Trpcˇeski sitzt auch an diesem Abend am Flügel. Mit dabei vier weitere exzellente, größtenteils mazedonische Musiker. In Zusammenarbeit mit Trpcˇeski hat der Komponist Pande Shahov sechs suitenartige Werke aus Liedern und Tänzen seiner Heimat zusammengestellt, für gemischtes Quintett arrangiert und die Volksmusik teils pur oder modern, teils klassisch oder jazzig bearbeitet. Er hat die Suiten „Pletenki“ genannt, was so viel heißt wie „Zöpfe“.

Die sechs „Zöpfe“ bieten Balkanblues vom Feinsten: Schöne, melancholische wie lebensfreudige Melodien, die auch mal in schräge, lärmende Entwicklungen münden, vielstimmig arrangiert. „Zöpfe“ scheint inhaltlich gemeint zu sein: weil sich die Stimmen von Klarinette, Geige, Cello und Klavier ineinander verschlingen, in Steigerungswellen kulminieren, sich in kraftstrotzenden Unisonoläufen zusammenfinden, um dann pointiert zu Ende gebracht zu werden. Manchmal beruhigt sich das Geschehen, und über Klangflächen darf improvisiert werden: Sanft und fahl schluchzt dann die Geige, sehnsuchtsvoll seufzt die Hirtenflöte.

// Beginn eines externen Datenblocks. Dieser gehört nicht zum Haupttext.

(** * Fleet traffic negotiation: lease table, agent state machine, orchestrator

    A shallow embedding of [controllers/traffic_manager.py],
    [src/models/robot.py] and [controllers/fleet_manager.py].

    Conventions of the embedding:
    - Python [int] identifiers (robot ids, vertex ids) are [Z].
    - Clock readings ([time.time()]), lease durations and coordinates are
      Python floats in the source; they are modelled as exact rationals [Q],
      compared with the usual order.  A clock reading is an explicit argument
      of the function that reads the clock.
    - The progress of a robot along an edge is a running sum of floats, and
      rounding decides whether the sum ever reaches 1.  Module [Robot64]
      embeds [Robot] over IEEE 754 binary64 floats, and the progress of a
      moving robot is stated there.  Module [Robot] is the same code over
      [Q]; it serves the orchestrator and the properties of the state
      machine that do not depend on rounding.
    - A [dict] whose iteration order is irrelevant is a [gmap]; the robots
      dictionary, which [update_robots] iterates, is an insertion-ordered
      association list.
    - A raised exception is an explicit outcome. *)

From Stdlib Require Import ZArith QArith Qminmax Lqa List.
From Stdlib Require Import Floats.PrimFloat.
From stdpp Require Import gmap list fin_maps.

Local Open Scope Z_scope.

(** ** Rational comparisons used by the source *)

(** [x < y] on floats, as a boolean. *)
Definition Qltb (x y : Q) : bool := negb (Qle_bool y x).

(** ** The traffic coordinator ([controllers/traffic_manager.py]) *)

Module TrafficManager.

(** A lock is the pair [(robot_id, timestamp)]. *)
Abbreviation lock := (Z * Q)%type.

(** [TrafficManager.__init__]: the three tables.  [lock_duration] is set once
    to [5.0] and never assigned again. *)
Record t : Type := mk {
  vertex_locks : gmap Z lock;
  edge_locks : gmap (Z * Z) lock;
  waiting_queues : gmap Z (list Z)
}.

Definition __init__ : t := mk ∅ ∅ ∅.

Definition lock_duration : Q := 5.

(** The test of lines 46-48 and 57-59: the table entry [l] (if any) belongs to
    another robot and [current_time - lock_time < lock_duration].  Returns the
    blocking robot. *)
Definition blocking (robot_id : Z) (current_time : Q) (l : option lock)
  : option Z :=
  match l with
  | Some (lock_robot, lock_time) =>
      if negb (lock_robot =? robot_id)
         && Qltb (current_time - lock_time) lock_duration
      then Some lock_robot else None
  | None => None
  end.

(** Lines 50-51 and 60-61: [waiting_queues] is a [defaultdict(list)], so
    reading [waiting_queues[v]] creates an empty queue when [v] has none; the
    robot is appended unless it is already in the queue. *)
Definition enqueue (robot_id current_vertex : Z) (wq : gmap Z (list Z))
  : gmap Z (list Z) :=
  match wq !! current_vertex with
  | Some q => if bool_decide (robot_id ∈ q) then wq
              else <[current_vertex := q ++ [robot_id]]> wq
  | None => <[current_vertex := [robot_id]]> wq
  end.

(** The first loop of [request_path] (lines 41-63), over the consecutive
    pairs [(path[i], path[i+1])]: the vertex at which the scan stops and the
    blocking robot, or [None] when the loop runs to its end. *)
Fixpoint scan (tm : t) (robot_id : Z) (current_time : Q) (path : list Z)
  : option (Z * Z) :=
  match path with
  | current_vertex :: ((next_vertex :: _) as rest) =>
      match blocking robot_id current_time
              (vertex_locks tm !! current_vertex) with
      | Some lock_robot => Some (current_vertex, lock_robot)
      | None =>
          match blocking robot_id current_time
                  (edge_locks tm !! (current_vertex, next_vertex)) with
          | Some lock_robot => Some (current_vertex, lock_robot)
          | None => scan tm robot_id current_time rest
          end
      end
  | _ => None
  end.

Das Mitreißendste an dieser Musik ist ihr Rhythmus, dem hierzulande exotisch wirkende 9/8- bis 22/8-Takte zugrundeliegen. Man kennt das auch aus dem Nachbarland Bulgarien, diese leichte, weiche Rhythmik und ihren schier endlosen Flow. Trpcˇeski umsprudelt das Ganze mit allerlei virtuosen Girlanden. Und das Publikum lässt sich immer mehr anstecken von dieser Spiellust, der Jubel wird größer von „Zopf“ zu „Zopf“. Freilich könnte der Sound etwas farbiger sein. Die Violine des Virtuosen Aleksandar Krapovski und das Cello des Bulgaren Alexander Somov gehen oft unter im Sound, der von Trpcˇeski und dem Klarinettisten und Saxophonisten Hidan Mamudov dominiert wird. Viele Farben steuert aber Perkussionist Vlatko Nushev bei, ob auf seinen diversen Trommeln, seinem Vibraphon oder seinen Glöckchenketten. Ob der Zopf, den er aus Barthaaren geflochten zu haben scheint, wirklich echt ist?